= Roberto Marcato =

Italian politician (born 1968)

Roberto Marcato (born 18 July 1968 in Castelfranco Veneto) is a Venetist politician from Veneto, Italy.

A member of Liga Veneta–Lega Nord since 1992, Marcato was soon involved in municipal politics in his hometown, Piombino Dese. In the 2004 provincial election he was elected for the first time to the Provincial Council of Padua and served, successively, as provincial minister of the Environment and vice president.

In 2012 Marcato, an ardent Venetist, supporter of Luca Zaia, close ally of Massimo Bitonci and loyal to former Lega Nord leader Umberto Bossi, was also elected provincial secretary of Liga Veneta, making Padua the only province of Veneto where the old guard held, but soon started to clash with the party's new national secretary, Flavio Tosi.
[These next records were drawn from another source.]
(** [url::Url] as the endpoint's check reads it. *)
Record Origin := mkOrigin {
  o_scheme : list byte; o_host : option (list byte); o_username : list byte; o_password : bool;
  o_path : list byte; o_query : bool; o_fragment : bool; o_port : option Z
}.
Class OriginLib := {
  origin_parse : list byte → option Origin;
  (** [form_urlencoded::Serializer] over the pairs *)
  form_urlencoded : list (list byte * list byte) → list byte
}.

Definition bad_origin (o : Origin) : bool :=
  negb (bool_decide (o_scheme o = bs "http")) || bool_decide (o_host o = None) || negb (bool_decide (o_username o = []))
  || o_password o || negb (bool_decide (o_path o = [] ∨ o_path o = [x2f])) || o_query o || o_fragment o.

Definition with_http_endpoint `{OriginLib} (text : list byte) (c : TailscaleLocalApiConfig)
  : res RpcError TailscaleLocalApiConfig :=
  o ← ok_or (RpcErr.value_error (bs "LocalAPI endpoint must be a valid HTTP origin")) (origin_parse text);
  if bad_origin o
  then Err (RpcErr.value_error (bs "LocalAPI endpoint must be an HTTP origin without userinfo, path, query, or fragment")) else
  host ← or_panic (o_host o);
  valid_api (mkLocalApi (api_issuer c) (HttpEndpoint host (default 80 (o_port o))) (password c) (timeout c) (max_response_bytes c)).
Definition with_password (p : list byte) (c : TailscaleLocalApiConfig) : res RpcError TailscaleLocalApiConfig :=
  valid_api (mkLocalApi (api_issuer c) (endpoint c) (Some p) (timeout c) (max_response_bytes c)).
Definition with_timeout (t : Z) (c : TailscaleLocalApiConfig) : res RpcError TailscaleLocalApiConfig :=
  valid_api (mkLocalApi (api_issuer c) (endpoint c) (password c) t (max_response_bytes c)).
Definition with_max_response_bytes (m : Z) (c : TailscaleLocalApiConfig) : res RpcError TailscaleLocalApiConfig :=
  valid_api (mkLocalApi (api_issuer c) (endpoint c) (password c) (timeout c) m).

(** *** Reading an HTTP/1 answer *)
Inductive LocalApiError := Io | Timeout | Protocol.

(** What the reads of a stream give: bytes (none is end of file), or a failure,
    the deadline's among them. After the last event comes end of file. *)
Inductive StreamEvent := Bytes (l : list byte) | Broken (e : LocalApiError).
Abbreviation stream := (list StreamEvent).

Definition READ_BYTES : Z := 8192.
(** ** Identities, run *)

(** ** Peer identity on concrete evidence *)

#[local] Open Scope Z_scope.
#[local] Existing Instance toy_aead.

Definition node_id : PeerIdentity :=
  mkIdentity (bs "iroh") (bs "tls") CryptographicPeer (bs "self") (bs "iroh") Endpoint (Some (bs "k/1")) Stable true
    [] [] false (Some (bs "10.0.0.1:9")) None.
Definition workload_id : PeerIdentity :=
  mkIdentity (bs "spiffe") (bs "xfcc") ConfiguredProxy (bs "spiffe://a") (bs "http") Workload (Some (bs "svc")) Stable
    true [] [] false None (Some (bs "10.0.0.2")).

Definition two_results : list PeerIdentityResult := [result_available node_id; result_available workload_id].
Definition two_evidence : PeerEvidenceSet :=
  mkEvidence [node_id; workload_id] {[bs "iroh" := Available; bs "spiffe" := Available]}.

Lemma two_results_ok : from_results two_results = Ok two_evidence.
Proof. reflexivity. Qed.

(** The other order, and another address. *)
Definition moved_id : PeerIdentity := with_addresses (Some (bs "10.9.9.9:1")) None node_id.
Definition swapped_results : list PeerIdentityResult := [result_available workload_id; result_available moved_id].
Definition swapped_evidence : PeerEvidenceSet :=
  mkEvidence [workload_id; moved_id] {[bs "iroh" := Available; bs "spiffe" := Available]}.

Lemma binding_digest_exact_witness :
  binding_digest_inner two_evidence [bs "iroh"; bs "spiffe"] None =
  binding_digest_inner swapped_evidence [bs "spiffe"; bs "iroh"; bs "spiffe"] None.
Proof.
  apply binding_digest_exact.
  - apply (bool_decide_unpack _). vm_compute. exact I.
  - apply (bool_decide_unpack _). vm_compute. exact I.
  - intros _. vm_compute. reflexivity.
  - split; [set_solver|]. split; [|done]. intros p Hp. set_unfold in Hp. destruct Hp as [->|[->|[]]]; by vm_compute.
Defined.

Lemma any_of_exact_witness :
  any_of_policy [bs "iroh"; bs "spiffe"] two_evidence anonymous = Ok (peer_context two_evidence (bs "iroh") node_id (bs "k/1")).
Proof.
  apply (any_of_exact two_results two_evidence); [exact two_results_ok|]. split.
  - intros p Hp. set_unfold in Hp. destruct Hp as [->|[->|[]]]; intros [Hs|[Hs|Hs]]; vm_compute in Hs; (done || lia).
  - right. split; [done|]. exists [], (bs "iroh"), [bs "spiffe"], node_id, (bs "k/1").
    split_and!; [done|set_solver|by vm_compute|done|done].
Defined.

Definition demo_app : AuthContext := for_principal (bs "bearer") (bs "alice").
Definition demo_linker : PeerIdentityLinker := fun a ids =>
  if bool_decide (Auth.principal a = bs "alice") && bool_decide (size ids = 2%nat) then Ok tt
  else Err (RpcErr.permission_error (bs "conflict")).

Lemma all_of_exact_witness :
  all_of_policy [bs "iroh"; bs "spiffe"] (bs "spiffe") demo_linker two_evidence demo_app =
  Ok (linked_context two_evidence [bs "iroh"; bs "spiffe"] demo_app (bs "spiffe") workload_id (bs "svc")).
Proof.
  apply (all_of_exact two_results two_evidence); [exact two_results_ok|]. split; [done|].
  exists {[bs "iroh" := node_id; bs "spiffe" := workload_id]}, workload_id, (bs "svc").
  split_and!; [|by vm_compute|by vm_compute|done|done].
  intros p. destruct (decide (p = bs "iroh")) as [->|H1]; [by vm_compute; split; [left|]|].
  destruct (decide (p = bs "spiffe")) as [->|H2]; [|rewrite lookup_insert_ne, lookup_singleton_ne by done; set_solver].
  vm_compute. split; [right; left|done].
Defined.

(** Evidence named invalid spoils the call even for an application caller. *)
Definition bad_evidence : PeerEvidenceSet := mkEvidence [] {[bs "iroh" := Invalid]}.
Example any_of_refuses_invalid : is_ok (any_of_policy [bs "iroh"] bad_evidence demo_app) = false.
Proof. reflexivity. Qed.

(** ** The identity protocol, run *)

#[local] Existing Instances toy_aead_laws demo_base64 demo_base64_laws example_json example_json_laws.

(** The store counts its lookups. *)
Definition demo_resolver : TokenResolver Z := fun token s =>
  (Ok (if bool_decide (token = bs "opaque") then Some (mkTokenIdentity (bs "bob") (bs "ci-key") None) else None), s + 1).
In this respect, Marcato was twice suspended by Tosi from his role and came very close to being ejected from the party altogether.

In 2014 Marcato was instrumental in Bitonci's successful bid to become mayor of Padua and, after the election, he was elected president of the municipal council.

In the 2015 regional election, which came after Tosi had been sidelined from the federal party, Marcato was elected to the Regional Council of Veneto and, after the election, was appointed regional minister of Economic Development and Energy in Zaia's second government, thus resigning from Padua's municipal council.

Re-elected in the 2020 regional election, Marcato was appointed regional minister of Economic Development, Energy and Special Status for Venice in Zaia's third government. During this time, he fell out with Bitonci and, in the run-up of the party's 2023 regional congress, he led the challenge of traditional wing, before retiring from the race.